Task input:
******************************

(** X17: the analysis type is not validated.  With the gate open, any
    analysis type -- one of the four documented ones or not -- is answered
    with 200 and an [analysis] text that quotes both the analysis type and
    the task. *)
Theorem analyze_accepts_any_analysis_type w config gemini_config g c request :
  config_file w = Parsed config ->
  get config "gemini_agent" (VDict []) = Ok gemini_config ->
  get gemini_config "enabled" (VBool false) = Ok g ->
  truthy g = true ->
  config_flag config "cross_agent" "enabled" = Ok c ->
  let r := serve (analyze_code_with_gemini request) w in
  status r = 200
  /\ exists analysis,
      getitem (body r) "analysis" = Ok (VStr analysis)
      /\ contains (analysis_type request) analysis = true
      /\ contains (task request) analysis = true.
Proof.
  intros Hfile Hsec Hg On Hc. cbv zeta.
  rewrite (analyze_accepted w config gemini_config g c request Hfile Hsec Hg On Hc).
  split; [reflexivity|]. eexists. split; [reflexivity|]. split.
  - apply (contains_infix "Gemini analysis for ").
  - rewrite <- (string_append_assoc (analysis_type request)), <- string_append_assoc.
    apply contains_infix.
Qed.

(** X18: hand-over data is attached exactly when cross-agent mode is on,
    and then recommends the first two of the suggestions of the same
    response. *)
Theorem analyze_shares_top_recommendations w config gemini_config g c request :
  config_file w = Parsed config ->
  get config "gemini_agent" (VDict []) = Ok gemini_config ->
  get gemini_config "enabled" (VBool false) = Ok g ->
  truthy g = true ->
  config_flag config "cross_agent" "enabled" = Ok c ->
  let r := serve (analyze_code_with_gemini request) w in
  (truthy c = false -> getitem (body r) "collaboration_data" = Ok VNone)
  /\ (truthy c = true ->
      exists suggestions,
        getitem (body r) "suggestions" = Ok (VList suggestions)
        /\ getpath (body r) ["collaboration_data"; "shared_context"; "recommendations"]
           = Ok (VList (firstn 2 suggestions))
        /\ getpath (body r) ["collaboration_data"; "shared_context"; "analysis_type"]
           = Ok (VStr (analysis_type request))
        /\ getpath (body r) ["collaboration_data"; "shared_context"; "task_description"]
           = Ok (VStr (task request))).
Proof.
  intros Hfile Hsec Hg On Hc. cbv zeta.
  rewrite (analyze_accepted w config gemini_config g c request Hfile Hsec Hg On Hc).
  split; intros ->.
  - reflexivity.
  - eexists. repeat split.
Qed.

(** X19: a pull-request review needs a second switch.  With the gate
    open, a falsy or missing [pr_review_enabled] gives a 500 that wraps the
    503 raised for it; a truthy one gives 200 with the URL echoed, and the
    focus areas and the detail flag of the request play no part. *)
Theorem review_needs_its_own_switch w config gemini_config g p request :
  config_file w = Parsed config ->
  get config "gemini_agent" (VDict []) = Ok gemini_config ->
  get gemini_config "enabled" (VBool false) = Ok g ->
  truthy g = true ->
  get gemini_config "pr_review_enabled" (VBool false) = Ok p ->
  let r := serve (review_pull_request request) w in
  (truthy p = false ->
   r = mkResponse 500
         (detail "PR review error: 503: PR review not enabled for Gemini agent"))
  /\ (truthy p = true ->
      status r = 200
      /\ getitem (body r) "pr_url" = Ok (VStr (pr_url request))
      /\ forall focus detailed,
          serve (review_pull_request (mkReviewRequest (pr_url request) focus detailed)) w
          = r).
Proof.
  intros Hfile Hsec Hg On Hp. cbv zeta.
  unfold review_pull_request. exec.
  rewrite (gemini_gate_open w config gemini_config g Hfile Hsec Hg On). exec.
  rewrite Hp. exec.
  split; intros ->; exec; repeat split.
Qed.

(** X20: the capabilities of the Gemini agent are only ever reported for
    an enabled agent: whenever the endpoint answers 200, the [enabled] entry
    of the payload is truthy. *)
Theorem gemini_capabilities_only_when_enabled w :
  status (serve get_gemini_capabilities w) = 200 ->
  exists g,
    getitem (body (serve get_gemini_capabilities w)) "enabled" = Ok g
    /\ truthy g = true.
Proof.
  unfold get_gemini_capabilities. exec.
  destruct (gemini_gate_cases w) as [World [(gc & g & Open & Hg & Tg) | [text Closed]]].
  - destruct (get_gemini_config w) as [w' r]. cbn [fst snd] in World, Open. subst w' r.
    rewrite Hg.
    destruct (get gc "model" (VStr "gemini-pro")); [|discriminate].
    destruct (get gc "pr_review_enabled" (VBool false)); [|discriminate].
    destruct (get gc "code_analysis_enabled" (VBool false)); [|discriminate].
    intros _. exists g. split; [reflexivity | exact Tg].
  - destruct (get_gemini_config w) as [w' r]. cbn [snd] in Closed. subst r.
    discriminate.
Qed.

(** X21: when the enabled agent's configuration names no model, the
    capabilities handler returns a payload whose model is
    ["gemini-pro"]. *)
Theorem gemini_capabilities_default_model w config fields g :
  config_file w = Parsed config ->
  get config "gemini_agent" (VDict []) = Ok (VDict fields) ->
  assoc "enabled" fields = Some g -> truthy g = true ->
  assoc "model" fields = None ->
  exists payload,
    get_gemini_capabilities w = (w, Ok payload)
    /\ getitem payload "model" = Ok (VStr "gemini-pro").
Proof.
  intros Hfile Hsec Hg On Hmodel.
  unfold get_gemini_capabilities. exec.
  rewrite (gemini_gate_open w config (VDict fields) g Hfile Hsec); try exact On.
  2:{ unfold get. rewrite Hg. reflexivity. }
  unfold get. exec. rewrite Hg, Hmodel. eexists. split; reflexivity.
Qed.
End Gemini.

Section Health.
Import GeminiIntegration.

Lemma getenv_tells_presence env key :
  truthy (match find (fun kv => String.eqb key (fst kv)) env with
          | Some kv => VStr (snd kv)
          | None => VNone
          end)
  = variable_is_set env key.
Proof.
  unfold variable_is_set.
  destruct (find (fun kv => String.eqb key (fst kv)) env); reflexivity.
Qed.


(** X23: the health check tells whether the API key is set, never what it
    is: two worlds with the same configuration file, in which the same
    environment variables hold a non-empty value, get the same answer. *)
Theorem health_check_hides_key_value w1 w2 :
  config_file w1 = config_file w2 ->
  (forall key, variable_is_set (environ w1) key = variable_is_set (environ w2) key) ->
  serve health_check w1 = serve health_check w2.
Proof.
  intros Same Presence.
  destruct gemini_gate_reads_config_only as [gate Gate].
  unfold health_check. exec. rewrite !Gate, Same.
  destruct (gate (config_file w2)) as [gc|e]; [|reflexivity].
  destruct (get gc "api_key_env" (VStr "GEMINI_API_KEY")) as [key|]; [|reflexivity].
  unfold getenv.
  destruct key; try reflexivity.
  rewrite !getenv_tells_presence, Presence.
  destruct (get gc "enabled" (VBool false)); [|reflexivity].
  destruct (get gc "model" (VStr "gemini-pro")); [|reflexivity].
  destruct (get gc "code_analysis_enabled" (VBool false)); [|reflexivity].
  destruct (get gc "pr_review_enabled" (VBool false)); reflexivity.
Qed.
End Health.

Section Collaborate.
Import GeminiIntegration.

(** X24: with cross-agent mode on, [POST /gemini/collaborate] answers
    200 with an identifier made from one fresh draw and quotes the task,
    ignoring the analysis focus and the integration flag; the same request
    to [POST /jules/collaborate], in the same world, is answered with 500. *)
Theorem gemini_collaborates_where_jules_fails
  w config c task_description analysis_focus jules_integration collaboration_type :
  config_file w = Parsed config ->
  config_flag config "cross_agent" "enabled" = Ok c -> truthy c = true ->
  let run := request_gemini_collaboration task_description analysis_focus
               jules_integration w in
  status (respond (snd run)) = 200
  /\ getitem (body (respond (snd run))) "collaboration_id"
     = Ok (VStr (UUID.to_str (UUID.v4_int (next_draw w))))
  /\ getpath (body (respond (snd run))) ["task_analysis"; "requirements"]
     = Ok (VStr ("Analyzed requirements for: " ++ task_description))
  /\ drawn (fst run) = S (drawn w)
  /\ (forall focus flag,
        request_gemini_collaboration task_description focus flag w = run)
  /\ status (serve (JulesIntegration.request_collaboration task_description
                      collaboration_type) w) = 500.
Proof.
  intros Hfile Hc On. cbv zeta.
  unfold request_gemini_collaboration. exec.
  rewrite Hfile. exec. rewrite Hc. exec. rewrite On. exec.
  unfold uuid4_str, next_draw. exec. cbn [drawn].
  do 5 (split; [reflexivity|]).
  apply jules_collaborate_never_succeeds.
Qed.
End Collaborate.

(* ----------------------------------------------------------------- *)
(** ** The Jules endpoints *)

Lemma char_count_append (a b : string) :
  char_count (a ++ b) = char_count a + char_count b.
Proof.
  induction a as [|x a IH]; simpl; [reflexivity|].
  destruct (is_continuation x); rewrite IH; reflexivity.
Qed.

Lemma char_count_take_chars (n : nat) (s : string) :
  char_count (take_chars n s) = Nat.min n (char_count s).
Proof.
  revert n. induction s as [|x s IH]; intros n; simpl.
  - rewrite Nat.min_0_r. reflexivity.
  - destruct (is_continuation x) eqn:Cont; simpl.
    + rewrite Cont. apply IH.
    + destruct n as [|n]; simpl; [reflexivity|].
      rewrite Cont, IH. reflexivity.
Qed.

Lemma take_chars_is_prefix (n : nat) (s : string) :
  exists rest, s = take_chars n s ++ rest.
Proof.
  revert n. induction s as [|x s IH]; intros n; simpl.
  - exists "". reflexivity.
  - destruct (is_continuation x).
    + destruct (IH n) as [rest E]. exists rest. simpl. rewrite <- E. reflexivity.
    + destruct n as [|n]; [exists (String x s); reflexivity|].
      destruct (IH n) as [rest E]. exists rest. simpl. rewrite <- E. reflexivity.
Qed.

Section Jules.
Import JulesIntegration.
Variable validate_bool : value -> result bool.

(** X25: an accepted Jules task is acknowledged with the first fifty
    characters of its prompt, or all of it when it is shorter: the quoted
    text opens the prompt, and the message counts 24 characters more than
    the smaller of fifty and the prompt's length, so never more than 74.
    The task identifier comes from one fresh draw, and the repository,
    branch, test command and collaboration mode of the task are not looked
    at. *)
Theorem jules_task_quotes_fifty_characters w config jules_config e c b task :
  config_file w = Parsed config ->
  get config "jules_agent" (VDict []) = Ok jules_config ->
  get jules_config "enabled" (VBool false) = Ok e -> truthy e = true ->
  config_flag config "cross_agent" "enabled" = Ok c ->
  validate_bool c = Ok b ->
  let run := process_jules_task validate_bool task w in
  exists message quoted,
    status (respond (snd run)) = 200
    /\ getitem (body (respond (snd run))) "message" = Ok (VStr message)
    /\ message = "Jules task accepted: " ++ quoted ++ "..."
    /\ (exists rest, prompt task = quoted ++ rest)
    /\ char_count quoted = Nat.min 50 (char_count (prompt task))
    /\ char_count message = 24 + Nat.min 50 (char_count (prompt task))
    /\ char_count message <= 74
    /\ getitem (body (respond (snd run))) "task_id"
       = Ok (VStr (UUID.to_str (UUID.v4_int (next_draw w))))
    /\ getitem (body (respond (snd run))) "collaboration_enabled" = Ok (VBool b)
    /\ drawn (fst run) = S (drawn w)
    /\ forall url branch command mode,
        process_jules_task validate_bool
          (mkJulesTask (prompt task) url branch command mode) w = run.
Proof.
  intros Hfile Hsec He On Hc Hb. cbv zeta.
  unfold process_jules_task. exec.
  rewrite Hfile. exec. rewrite Hsec. exec. rewrite He. exec. rewrite On. exec.
  unfold uuid4_str, next_draw. exec. rewrite Hc. exec. rewrite Hb. exec.
  cbn [drawn].
  assert (Len : char_count
                  ("Jules task accepted: " ++ take_chars 50 (prompt task) ++ "...")
                = 24 + Nat.min 50 (char_count (prompt task))).
  { rewrite !char_count_append, char_count_take_chars.
    change (char_count "Jules task accepted: ") with 21.
    change (char_count "...") with 3. lia. }
  exists ("Jules task accepted: " ++ take_chars 50 (prompt task) ++ "..."),
         (take_chars 50 (prompt task)).
  split; [reflexivity|]. split; [reflexivity|]. split; [reflexivity|].
  split; [apply take_chars_is_prefix|].
  split; [apply char_count_take_chars|].
  split; [exact Len|]. split; [rewrite Len; lia|].
  repeat split.
Qed.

******************************

Work item:
Please copy, exactly and with nothing else, the lines above beginning at the line that has "Theorem jules_task_quotes_fifty_characters w" and ending with the line that has "quoted ++ rest)".

Response box:
Theorem jules_task_quotes_fifty_characters w config jules_config e c b task :
  config_file w = Parsed config ->
  get config "jules_agent" (VDict []) = Ok jules_config ->
  get jules_config "enabled" (VBool false) = Ok e -> truthy e = true ->
  config_flag config "cross_agent" "enabled" = Ok c ->
  validate_bool c = Ok b ->
  let run := process_jules_task validate_bool task w in
  exists message quoted,
    status (respond (snd run)) = 200
    /\ getitem (body (respond (snd run))) "message" = Ok (VStr message)
    /\ message = "Jules task accepted: " ++ quoted ++ "..."
    /\ (exists rest, prompt task = quoted ++ rest)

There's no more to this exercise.